# Acerca de 'merge'

## KR

Bien... ya tengo Gentoo Instalado, ahora me queda 'mergear' unos cuantos programas...

Mi duda es la siguiente:

¿Puedo hacer merge simuláneamente en varias consolas?

Lo digo por que no vaya a pasar que dos merge, por ejemplo, necesiten un mismo paquete que no tenga instalado y intenten realizar operaciones al mismo tiempo con varios aquetes y se empiecen a liar y... buff

Vamos, q no kiero joderlo despues de haber tenido a mi pobre k6-2 durante 6 horas compilando desde el Stage1

----------

## BaSS

la forma correcta:

```

emerge paqete1 paqete2 paqete3 etc...

```

----------

## striderg2

Si quieres puede hacer lo siguiente:

Mientras en la consola 1 vas compilando X, (emerge xfree), puedes ir haciendo en otra consola emerge -f openvpn iptables etc, asi va bajando otros paquetes mientras compilas 1.

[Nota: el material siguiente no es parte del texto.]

(** C6: The tables of a running guest.  From a start in order, in every state that
    the steps of [guest_step] reach, whatever the guest has written to its memory
    and registers, the load segments are disjoint page ranges, the break lies between
    its minimum and the end of its mapping, the registry is sorted and disjoint, every
    patch record is of an aligned word with an instruction the handler can perform
    and there are no more than the table holds, every thread has an identifier in
    range, masks of words and a pipe that is open at both ends or at none, in each of
    its real-time queues the head is not ahead of the tail and the tail at most 64
    ahead of the head, the futex waiters are distinct, and there are 65 signal
    actions.  The steps are those of a guest that names only descriptors of its own in
    its calls, with registers and memory that hold words and bytes, of a host that
    answers as documented, while the pipes of signal waits are not in the guest's
    tables and the 32-bit counters of the real-time queues do not overflow. *)
Theorem emulator_reachable_sound
    `{!HostErrno, !HostErrnoOk, !HostOpen, !HostSeek, !HostMode, !HostSocket, !HostLimits, !HostWait}
    `{!HostStatvfs, !HostSignals, !HostActions, !HostTermios, !HostProt, !HostMap, !HostPoll}
    (PATH_MAX : nat) (off_t : Z -> Z) (trampoline rt_trampoline : Z) (s s' : system) (h h' : host) :
  system_sound s -> counters_unwrapped s ->
  rtc (guest_step PATH_MAX off_t trampoline rt_trampoline) (s, h) (s', h') ->
  system_sound s' /\ Forall thread_wf (sys_threads s').
Proof.
  intros Hs Hc Hrun. split; [exact (steps_sound _ _ _ _ _ _ Hrun Hs)|exact (steps_queues _ _ _ _ _ _ Hrun Hs Hc)].
Qed.

(** C7: From the command line on.  What [main] leaves when it enters the guest, with
    the thread it registers and its empty tables, is a start in order: in every state that the steps of [guest_step] reach from there the tables of the
    emulator are well formed, the root is the one of the command line, and the
    tables of descriptors agree with the host's.  The steps are those of a guest that never names the emulator's own descriptors, pipes of
    signal waits that are not in its tables, registers and memory of words and bytes,
    a host as documented, counters of real-time queues that do not overflow. *)
Theorem guest_life_from_main
    `{!HostErrno, !HostErrnoOk, !HostOpen, !HostSeek, !HostMode, !HostSocket, !HostLimits, !HostWait}
    `{!HostStatvfs, !HostSignals, !HostActions, !HostTermios, !HostProt, !HostMap, !HostPoll}
    (PATH_MAX : nat) (off_t : Z -> Z) (trampoline rt_trampoline pid : Z) (fs : host_fs) (host : boot_host)
    (argv : list (list ascii)) (c : command) (ps ps' : path_state) (st st' : loader) (registers registers' : list Z)
    (image : guest_image) (stack : Z) (s' : system) (h h' : HostCalls.host) :
  boot_host_ok PATH_MAX fs host -> fresh st -> length registers = 16%nat ->
  parse_command argv (bh_root host) = Some c -> boot_paths PATH_MAX fs c ps = Some (Some ps') ->
  main PATH_MAX fs host argv ps st registers = Some (Enters registers' image stack st') ->
  (forall fd p, h !! fd <> Some (ODirectory p)) ->
  rtc (guest_step PATH_MAX off_t trampoline rt_trampoline) (start_system pid ps' st', h) (s', h') ->
  system_sound s' /\ Forall thread_wf (sys_threads s') /\
  root_path (sys_paths s') = root_path ps' /\ tables_wf (root_path ps') None (sys_fds s') h'.
Proof.
  intros Hok Hst Hl Hc Hps Hmain Hd Hrun.
  pose proof (main_spec PATH_MAX fs host argv ps st registers Hok Hst Hl) as Hm.
  rewrite Hc, Hmain in Hm. destruct Hm as (ps1 & st1 & Hps1 & Hg). rewrite Hps in Hps1. injection Hps1 as <-.
  assert (Hs : system_sound (start_system pid ps' st')) by (by eapply started_sound).
  split; [exact (steps_sound _ _ _ _ _ _ Hrun Hs)|].
  split; [exact (steps_queues _ _ _ _ _ _ Hrun Hs (start_unwrapped pid ps' st'))|].
  by destruct (steps_in_step _ _ _ _ (root_path ps') _ _ Hrun
    (empty_in_step (start_system pid ps' st') h eq_refl eq_refl eq_refl Hd)) as [Hwf Hr].
Qed.

(** ** Restarted calls *)

(** Putting two registers back. *)
Lemma registers_restored (l : list Z) v w :
  length l = 16%nat ->
  <[15%nat := nth 15 l 0]> (<[0%nat := nth 0 l 0]> (<[15%nat := w]> (<[0%nat := v]> l))) = l.
Proof.
  intros Hl. apply (List.nth_ext _ _ 0 0); [by rewrite !length_insert|]. intros i _.
  destruct (decide (i = 15%nat)) as [->|]; [by rewrite nth_insert_eq by (rewrite !length_insert; lia)|].
  rewrite nth_insert_ne by done.
  destruct (decide (i = 0%nat)) as [->|]; [by rewrite nth_insert_eq by (rewrite !length_insert; lia)|].
  by rewrite !nth_insert_ne.
Qed.

Section restart.
Context `{!HostErrno, !HostOpen, !HostSeek, !HostMode, !HostSocket, !HostLimits, !HostWait, !HostStatvfs}.
Context `{!HostSignals, !HostActions, !HostTermios, !HostProt, !HostMap, !HostPoll}.
Context (PATH_MAX : nat) (off_t : Z -> Z).

Lemma clone_number n : nr_of n = Some NR_CLONE -> n = 120.
Proof.
  unfold nr_of, nr_table. cbn [find_nr]. repeat (cond; [try discriminate; intros _; by bprop|]). done.
Qed.

(** A call that can be restarted is not [clone]: it leaves register 0 only. *)
Lemma restartable_registers ch s c h s1 c1 h1 :
  restartable_syscall (gpr c 7) = true ->
  runs (linux_syscall_dispatch PATH_MAX off_t ch s c) h (inr (s1, c1)) h1 ->
  exists v, c1 = set_gpr 0 (u32 v) c.
Proof.
  intros Hr Hrun. destruct (nr_of (gpr c 7)) as [nr|] eqn:Hnr.
  - destruct (ends_runs _ _ _ _ _ (dispatch_resumes PATH_MAX off_t ch s c nr Hnr) Hrun) as [v [?|(_ & Hs & _)]];
      [by exists v|].
    destruct nr; try done. by rewrite (clone_number _ Hnr) in Hr.
  - pose proof (ends_runs _ _ _ _ _ (unknown_number PATH_MAX off_t ch s c Hnr) Hrun) as [= -> ->].
    by eexists.
Qed.

Lemma wait_registers ch s c w error h s1 c1 h1 :
  runs (wait_ends ch s c w error) h (inr (s1, c1)) h1 -> exists v, c1 = set_gpr 0 (u32 v) c.
Proof.
  unfold wait_ends. destruct (guest_thread_futex_wait_end _) as [interrupted t].
  destruct (futex_wait_return _ _ _ _) as [v waiters]. intros (u & h2 & _ & Hr)%runs_bind.
  inversion Hr. by exists v.
Qed.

Ojo, trata de que las dependencias de los que va a bajar, no se esten cumpleindo por alguno que estes compilando

----------

## herje

Hola, no creo que el problema lo tuvieses con las dependencias, mas bien lo que sucederia seria que el procesador trabajaria al limite, sobre todo si en algun momento coincide compilando dos o mas paquetes.

En funcion de tu procesador la ventilacion etc, podrias hacerlo.

Lo unico que puede pasar es que a medida que vaya instalando huviese alguna dependiencia de las que te salio con $ emerge --pretend paquete  que ya estuviera compilada por otra consola, pero eso no seria problema creo yo.

Yo he estado compilando con una conexion RBT a 56 kb ,  kde y ha tardado un fin de semana, y en ese tiempo a veces si hice emerge para  instalar algun otro paquete y mi procesador en esta maquina es un PII a 400 Mhz.

----------